● WHAT YOU WILL DO
When the line containing "if ty =? VD_TYPE_PRIMARY then" is found in the data below, copy it and each line after it through the line containing "else if ty =? VD_TYPE_BOOT_RECORD then", exactly and with no others.

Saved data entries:
(** One volume descriptor: the [match vd[0]]; [None] at the terminator. *)
Definition descriptor (vd : list byte) (sc : Scan) : Res (option Scan) :=
  let! id := slice vd 1 6 in
  if negb (bool_decide (id = STANDARD_ID)) then Err (Corrupt "iso: missing CD001 standard id")
  else
    let! ty := at_ vd 0 in
    let ty := u8 ty in
    if ty =? VD_TYPE_PRIMARY then
      let! bs := le_u16 vd 128 in
      if bs =? 0 then Err (Corrupt "iso: zero logical block size")
      else
        let! root := root_record vd in
        Ok (Some (mkScan bs (sc_el_torito sc) (Some root) (sc_joliet_root sc)))
    else if ty =? VD_TYPE_BOOT_RECORD then
      if bool_decide (get_range vd 7 (7 + zlen EL_TORITO_ID) = Some EL_TORITO_ID) then
        let! cat := le_u32 vd ET_CATALOG_PTR_OFFSET in
        Ok (Some (mkScan (sc_block_size sc) (Some cat) (sc_pvd_root sc) (sc_joliet_root sc)))
      else Ok (Some sc)
    else if ty =? VD_TYPE_SUPPLEMENTARY then
      let! esc := slice vd JOLIET_ESCAPE_OFFSET (JOLIET_ESCAPE_OFFSET + 3) in
      let! prefix := slice esc 0 2 in
      let! level := at_ esc 2 in
      if bool_decide (prefix = JOLIET_ESCAPE_PREFIX) && existsb (Z.eqb (u8 level)) [0x40; 0x43; 0x45] then
        let! root := root_record vd in
        Ok (Some (mkScan (sc_block_size sc) (sc_el_torito sc) (sc_pvd_root sc) (Some root)))
      else Ok (Some sc)
    else if ty =? VD_TYPE_TERMINATOR then Ok None
    else Ok (Some sc).

(** [for i in 0..MAX_VD_SCAN]. *)
Definition scan_round (src : S) (s : Z * Scan) : Res ((Z * Scan) + Scan) :=
  let '(i, sc) := s in
  if negb (i <? MAX_VD_SCAN) then Ok (inr sc)
  else
    let off := VD_REGION_OFFSET + i * VD_SIZE in
    if off + VD_SIZE >? src_len src then Ok (inr sc)
    else
      let! vd := src_read_at src off VD_SIZE in
      let! r := descriptor vd sc in
      match r with
      | Some sc => Ok (inl (i + 1, sc))
      | None => Ok (inr sc)
      end.
(** *** One turn of the walk at a written record *)

Lemma round_at me dir_lba p r q pend out : rec_ok r ->
  entry_round me dir_lba (p ++ rec_bytes r ++ q) (mkWalk (zlen p) pend out) =
  let next := zlen (p ++ rec_bytes r) in
  if is_dot_fi (dr_fi r) then Ok (inl (mkWalk next pend out))
  else match pend with
  | Some (first, i) =>
      let! w := add_extent (p ++ rec_bytes r ++ q) (dr_fi r) (rec_is_dir r) (rec_more r) (dr_lba r) (dr_size r) next first i out in
      Ok (inl w)
  | None =>
      let! e := entry_of me dir_lba (zlen p) (rec_bytes r) (dr_fi r) (rec_is_dir r) (dr_lba r) (dr_size r) in
      Ok (inl (if rec_more r && negb (rec_is_dir r) then mkWalk next (Some e) out else mkWalk next None (out ++ [e])))
  end.
Proof.
  intros Hok. destruct (rec_fields r Hok) as (Hfi&Hid&Hfl&Hlba&Hsize&_). pose proof (zlen_rec_bytes r Hok) as Hz.
  pose proof (rec_len_ge r). pose proof (rec_fi_len r Hok). pose proof Hok as (_&_&Hflags&_&_&Hlen).
  pose proof (zlen_nonneg p). pose proof (zlen_nonneg q). unfold entry_round. cbn [wk_pos wk_pending wk_out].
  rewrite (proj2 (Z.ltb_lt _ _)) by (rewrite !zlen_app; lia). cbn [negb].
  assert (Hat : at_ (p ++ rec_bytes r ++ q) (zlen p) = Ok (to_u8 (rec_len r))).
  { apply at_Ok. replace (zlen p) with (zlen p + 0) by lia. by rewrite get_app_r by lia. }
  rewrite Hat. cbn [bindR]. rewrite u8_to_u8, Z.mod_small by lia. rewrite (proj2 (Z.eqb_neq _ _)) by lia.
  rewrite get_range_app by lia. cbn [ok_or bindR]. rewrite Hfi. cbn [ok_or bindR].
  rewrite u8_to_u8, Z.mod_small by lia. rewrite Hid. cbn [ok_or bindR]. rewrite zlen_app, Hz.
  assert (Hdot : (if zlen (dr_fi r) =? 1 then let! f := at_ (dr_fi r) 0 in Ok ((u8 f =? 0) || (u8 f =? 1)) else Ok false)
    = Ok (is_dot_fi (dr_fi r))).
  { unfold is_dot_fi. destruct (dr_fi r) as [|b [|c l]] eqn:E.
    - done.
    - change (zlen [b] =? 1) with true. cbn iota. change (at_ [b] 0) with (Ok b). cbn [bindR]. f_equal.
      assert (Hb : forall c, (u8 b =? u8 c) = bool_decide ([b] = [c])).
      { intros c. destruct (Z.eqb_spec (u8 b) (u8 c)) as [Ec|Ec].
        - by rewrite (u8_inj _ _ Ec), bool_decide_eq_true_2.
        - rewrite bool_decide_eq_false_2; [done|]. intros [= ->]. done. }
      by rewrite <- (Hb x00), <- (Hb x01).
    - rewrite (proj2 (Z.eqb_neq _ _)) by (rewrite !zlen_cons; pose proof (zlen_nonneg l); lia).
      by rewrite !bool_decide_eq_false_2. }
  rewrite Hdot. cbn [bindR]. destruct (is_dot_fi _); [done|]. rewrite Hfl. cbn [ok_or bindR].
  rewrite u8_to_u8, Z.mod_small by lia. rewrite Hlba. cbn [bindR]. rewrite Hsize. cbn [bindR]. done.
Qed.

Lemma round_pad me dir_lba p n q w : 0 < is_block_size me -> wk_pos w = zlen p ->
  n = is_block_size me - zlen p mod is_block_size me ->
  entry_round me dir_lba (p ++ zeros n ++ q) w =
  Ok (inl (mkWalk (zlen (p ++ zeros n)) (wk_pending w) (wk_out w))).
Proof.
  intros Hbs Hw Hn. pose proof (Z.div_mod (zlen p) (is_block_size me) ltac:(lia)).
  pose proof (Z.mod_pos_bound (zlen p) (is_block_size me) Hbs). pose proof (zlen_nonneg p). pose proof (zlen_nonneg q).
  unfold entry_round. rewrite Hw, (proj2 (Z.ltb_lt _ _)) by (rewrite !zlen_app, zlen_zeros; lia). cbn [negb].
  assert (Hat : at_ (p ++ zeros n ++ q) (zlen p) = Ok x00).
  { apply at_Ok. replace (zlen p) with (zlen p + 0) by lia. rewrite get_app_r by lia.
    rewrite get_app_l by (rewrite zlen_zeros; lia). apply get_Some. split; [lia|]. apply lookup_replicate_2. lia. }
  rewrite Hat. cbn [bindR]. change (u8 x00 =? 0) with true. cbn iota. rewrite (proj2 (Z.leb_gt _ _)) by nia.
  rewrite zlen_app, zlen_zeros by lia. do 3 f_equal. nia.
Qed.
(** C4.  An error of the device is never taken for data.  A medium is mounted and
    used by path through a device where any read may fail, and through one where
    none does.  For each of the seven formats, probing, mounting and every request up
    to the first that ends with the device's error have the same outcome in both: a
    failed read is not a missing file, an empty directory, a short file or another
    volume.  There is one exception: an EROFS volume mounted while its LZMA
    configuration cannot be read has no dictionary, where the medium has one. *)
Theorem device_errors_reported cx : src_valid src ->
  reports Cpio Cpio intact src cx /\ reports (Romfs S) (Romfs (Ideal S)) intact src cx /\
  reports (Cramfs S) (Cramfs (Ideal S)) intact src cx /\ reports (SquashFs S) (SquashFs (Ideal S)) intact src cx /\
  reports (Udf S) (Udf (Ideal S)) intact src cx /\ reports (Iso9660 S) (Iso9660 (Ideal S)) intact src cx /\
  reports (Erofs S) (Erofs (Ideal S)) dict_lost src cx.
Proof.
  intros Hv. split_and!; (split; [cbn [probe Cpio_Frontend Romfs_Frontend Cramfs_Frontend SquashFs_Frontend Udf_Frontend
    Iso_Frontend Erofs_Frontend]|]).
  - unfold cpio_probe. or_error.
  - eapply mounts_faulty; [apply cpio_faulty|reflexivity..|apply cpio_open_faulty].
  - unfold romfs_probe. or_error.
  - eapply mounts_faulty; [apply romfs_faulty|reflexivity..|apply romfs_open_faulty].
  - unfold cramfs_probe. or_error.
  - eapply mounts_faulty; [apply cramfs_faulty|reflexivity..|apply cramfs_open_faulty].
  - unfold squash_probe. or_error.
  - eapply mounts_faulty; [apply squash_faulty|reflexivity..|apply squash_open_faulty].
  - unfold udf_probe. or_error.
  - eapply mounts_faulty; [apply udf_faulty|reflexivity..|apply udf_open_faulty].
  - unfold iso_probe. or_error.
  - eapply mounts_faulty; [apply iso_faulty|reflexivity..|apply iso_open_faulty].
  - unfold erofs_probe. or_error.
  - by apply erofs_mounts.
Qed.
End FaultyFs.

(** ** Witness: a cramfs volume with a scratch over the page of [/f] *)

Record Scratched : Type := mkScratched { sc_disc : SliceSource; sc_bad : Z * Z }.

#[local] Instance Scratched_BlockSource : BlockSource Scratched := {
  src_len s := src_len (sc_disc s);
  src_read_at s off n :=
    if (off <? (sc_bad s).2) && ((sc_bad s).1 <? off + n) then Err (Io "bad sector")
    else src_read_at (sc_disc s) off n;
}.
#[local] Program Instance Scratched_Laws : SourceLaws Scratched := {
  src_valid s := src_valid (sc_disc s);
  src_byte s := src_byte (sc_disc s);
}.
Next Obligation. intros s Hv. exact (src_len_range (sc_disc s) Hv). Qed.
Next Obligation.
  intros s off n b Hv Ho Hn. cbn [src_read_at Scratched_BlockSource]. destruct (_ && _); [done|].
  exact (src_read_ok (sc_disc s) off n b Hv Ho Hn).
Qed.
Next Obligation.
  intros s off n Hv Ho Hn. cbn [src_read_at Scratched_BlockSource]. destruct (_ && _); [done|].
  exact (src_read_returns (sc_disc s) off n Hv Ho Hn).
Qed.

Definition fw_src : Scratched := mkScratched am_src (96, 101).
Definition fw_ops : list PathOp := [OpStat (bytes_of "f"); OpRead (bytes_of "f"); OpRead (bytes_of "g")].

#[local] Existing Instance NoOldArchives.

Lemma device_errors_reported_witness :
  reports (Cramfs Scratched) (Cramfs (Ideal Scratched)) intact fw_src am_ctx /\
  exists fs, cramfs_open fw_src = Ok fs /\
    session (S := Scratched) fw_ops (fs, am_ctx) = [Ok (AStat Regular 10); Err (Io "bad sector"); Err NotFound].
Proof.
  split.
  - assert (Hv : src_valid fw_src) by (vm_compute; reflexivity).
    destruct (device_errors_reported fw_src am_ctx Hv) as (_&_&Hc&_). exact Hc.
  - eexists. split; [vm_compute; reflexivity|]. vm_compute. reflexivity.
Defined.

● ANSWER BELOW
    if ty =? VD_TYPE_PRIMARY then
      let! bs := le_u16 vd 128 in
      if bs =? 0 then Err (Corrupt "iso: zero logical block size")
      else
        let! root := root_record vd in
        Ok (Some (mkScan bs (sc_el_torito sc) (Some root) (sc_joliet_root sc)))
    else if ty =? VD_TYPE_BOOT_RECORD then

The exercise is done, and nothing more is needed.